=== REQUIREMENT ===
Using the entries that follow, write out the line containing "address_ := address;", the line containing "(∃ l, String.list_ascii_of_string", and every line between them, exactly and nothing else.

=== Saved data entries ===
(* ===== verification/AddressPort.v ===== *)
(** * class AddressPort (transport/src/AddressPort.cc)

    An address in dotted form, a port, and the [sockaddr_in] built from them. *)
From Stdlib Require Import Ascii String.
From stdpp Require Import pretty strings.
From S2P Require Import Prelude Inet.

Record sockaddr_in := { sin_addr : Z; sin_port : Z }.

Record address_port := { address_ : string; port_ : Z; data_ : sockaddr_in }.

#[export] Instance sockaddr_in_eq_dec : EqDecision sockaddr_in.
Proof. solve_decision. Defined.
#[export] Instance address_port_eq_dec : EqDecision address_port.
Proof. solve_decision. Defined.

(** The constructors; [init] throws InvalidAddressException for an address that
    [inet_aton] rejects. *)
Definition new_AddressPort (address : string) (port : Z) : outcome address_port :=
  match inet_aton address with
  | Some a => Done {| address_ := address; port_ := u16 port; data_ := {| sin_addr := a; sin_port := u16 port |} |}
  | None => Fault InvalidAddressException
  end.

Definition AddressPort_of_sockaddr (obj : sockaddr_in) : address_port :=
  {| address_ := inet_ntop (sin_addr obj); port_ := u16 (sin_port obj); data_ := obj |}.

Definition get_address (a : address_port) : string := address_ a.
Definition get_port (a : address_port) : Z := port_ a.
Definition get_network_struct (a : address_port) : sockaddr_in := data_ a.

(** [operator==]: the texts and the ports. *)
Definition equal (a b : address_port) : bool :=
  String.eqb (address_ a) (address_ b) && (port_ a =? port_ b).

Definition port_text (port : Z) : string := pretty (Z.to_N port).

(** [sprintf(buffer, "%hu %s", port, address)] *)
Definition to_s (a : address_port) : string := (port_text (port_ a) +:+ " " +:+ address_ a)%string.

Definition default_address_port : address_port :=
  {| address_ := "0.0.0.0"; port_ := 0; data_ := {| sin_addr := 0; sin_port := 0 |} |}.

(** AddressPortComparator *)
Definition comparator (ap1 ap2 : address_port) : bool := String.ltb (to_s ap1) (to_s ap2).

(** ** Properties *)

Definition wf (a : address_port) : Prop := is_u16 (port_ a).

Lemma new_AddressPort_default : new_AddressPort "0.0.0.0" 0 = Done default_address_port.
Proof. reflexivity. Qed.

Lemma new_AddressPort_ntop a port :
  is_u32 a → new_AddressPort (inet_ntop a) port = Done (AddressPort_of_sockaddr {| sin_addr := a; sin_port := u16 port |}).
Proof.
  intros. unfold new_AddressPort, AddressPort_of_sockaddr. rewrite inet_aton_ntop by assumption.
  cbn [sin_addr sin_port]. rewrite (u16_small (u16 port)) by apply u16_range. reflexivity.
Qed.

Lemma port_text_inj p q : 0 ≤ p → 0 ≤ q → port_text p = port_text q → p = q.
Proof. unfold port_text. intros ?? E%(inj pretty). lia. Qed.

(** *** The text of an address-port *)

(** A decimal number's text holds digits only. *)
Definition is_digit (c : ascii) : bool := if digit_value c is Some _ then true else false.

Lemma pretty_N_go_digits x s :
  (∃ l, String.list_ascii_of_string s = l ∧ forallb is_digit l = true) →
  forallb is_digit (String.list_ascii_of_string (pretty_N_go x s)) = true.
Proof.
  revert s. induction (N.lt_wf_0 x) as [x _ IH]. intros s (l & Hs & Hl).
  destruct (decide (x = 0)%N) as [->|Hx].
  - rewrite pretty_N_go_0. rewrite Hs. exact Hl.
  - rewrite pretty_N_go_step by lia. apply IH; [apply N.div_lt; lia |].
    eexists. split; [reflexivity |]. cbn [String.list_ascii_of_string forallb]. rewrite Hs, Hl, andb_true_r.
    assert (x mod 10 < 10)%N as Hm by (apply N.mod_lt; lia).
    destruct (x mod 10)%N as [|p]; [reflexivity |].
    do 4 (destruct p as [p|p|]; try reflexivity; try lia).
Qed.

Lemma port_text_digits p : forallb is_digit (String.list_ascii_of_string (port_text p)) = true.
Proof.
  unfold port_text, pretty, pretty_N. case_decide; [reflexivity |]. apply pretty_N_go_digits.
  exists []. split; reflexivity.
Qed.

Lemma digits_space_split (l1 l2 r1 r2 : list ascii) :
  forallb is_digit l1 = true → forallb is_digit l2 = true →
  (l1 ++ " "%char :: r1 = l2 ++ " "%char :: r2)%list → l1 = l2 ∧ r1 = r2.
Proof.
  revert l2. induction l1 as [|c l1 IH]; intros [|c' l2] H1 H2 E; cbn in *.
  - injection E as ->. auto.
  - injection E as <- _. discriminate H2.
  - injection E as -> _. discriminate H1.
  - apply andb_true_iff in H1 as [_ H1]. apply andb_true_iff in H2 as [_ H2].
    injection E as -> E. destruct (IH l2 H1 H2 E) as [-> ->]. auto.
Qed.

Lemma list_ascii_inj s t : String.list_ascii_of_string s = String.list_ascii_of_string t → s = t.
Proof.
  intros E. rewrite <- (String.string_of_list_ascii_of_string s), E.
  apply String.string_of_list_ascii_of_string.
Qed.

Lemma to_s_ascii a :
  String.list_ascii_of_string (to_s a)
  = (String.list_ascii_of_string (port_text (port_ a)) ++ " "%char :: String.list_ascii_of_string (address_ a))%list.
Proof. unfold to_s. rewrite !list_ascii_app. reflexivity. Qed.

(** [to_s] separates exactly the address-ports that [operator==] separates. *)
Lemma to_s_inj a b : wf a → wf b → to_s a = to_s b → equal a b = true.
Proof.
  unfold wf, is_u16. intros Ha Hb E. apply (f_equal String.list_ascii_of_string) in E.
  rewrite !to_s_ascii in E. apply digits_space_split in E as [Ep Ea];
    [| apply port_text_digits | apply port_text_digits].
  apply list_ascii_inj in Ep, Ea. apply port_text_inj in Ep; [| lia | lia].
  unfold equal. rewrite Ea, Ep, String.eqb_refl, Z.eqb_refl. reflexivity.
Qed.

Lemma equal_to_s a b : equal a b = true → to_s a = to_s b.
Proof.
  unfold equal, to_s. intros H. apply andb_true_iff in H as [Ha%String.eqb_eq Hp%Z.eqb_eq].
  rewrite Ha, Hp. reflexivity.
Qed.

=== RESPONSE ===
  | Some a => Done {| address_ := address; port_ := u16 port; data_ := {| sin_addr := a; sin_port := u16 port |} |}
  | None => Fault InvalidAddressException
  end.

Definition AddressPort_of_sockaddr (obj : sockaddr_in) : address_port :=
  {| address_ := inet_ntop (sin_addr obj); port_ := u16 (sin_port obj); data_ := obj |}.

Definition get_address (a : address_port) : string := address_ a.
Definition get_port (a : address_port) : Z := port_ a.
Definition get_network_struct (a : address_port) : sockaddr_in := data_ a.

(** [operator==]: the texts and the ports. *)
Definition equal (a b : address_port) : bool :=
  String.eqb (address_ a) (address_ b) && (port_ a =? port_ b).

Definition port_text (port : Z) : string := pretty (Z.to_N port).

(** [sprintf(buffer, "%hu %s", port, address)] *)
Definition to_s (a : address_port) : string := (port_text (port_ a) +:+ " " +:+ address_ a)%string.

Definition default_address_port : address_port :=
  {| address_ := "0.0.0.0"; port_ := 0; data_ := {| sin_addr := 0; sin_port := 0 |} |}.

(** AddressPortComparator *)
Definition comparator (ap1 ap2 : address_port) : bool := String.ltb (to_s ap1) (to_s ap2).

(** ** Properties *)

Definition wf (a : address_port) : Prop := is_u16 (port_ a).

Lemma new_AddressPort_default : new_AddressPort "0.0.0.0" 0 = Done default_address_port.
Proof. reflexivity. Qed.

Lemma new_AddressPort_ntop a port :
  is_u32 a → new_AddressPort (inet_ntop a) port = Done (AddressPort_of_sockaddr {| sin_addr := a; sin_port := u16 port |}).
Proof.
  intros. unfold new_AddressPort, AddressPort_of_sockaddr. rewrite inet_aton_ntop by assumption.
  cbn [sin_addr sin_port]. rewrite (u16_small (u16 port)) by apply u16_range. reflexivity.
Qed.

Lemma port_text_inj p q : 0 ≤ p → 0 ≤ q → port_text p = port_text q → p = q.
Proof. unfold port_text. intros ?? E%(inj pretty). lia. Qed.

(** *** The text of an address-port *)

(** A decimal number's text holds digits only. *)
Definition is_digit (c : ascii) : bool := if digit_value c is Some _ then true else false.

Lemma pretty_N_go_digits x s :
  (∃ l, String.list_ascii_of_string s = l ∧ forallb is_digit l = true) →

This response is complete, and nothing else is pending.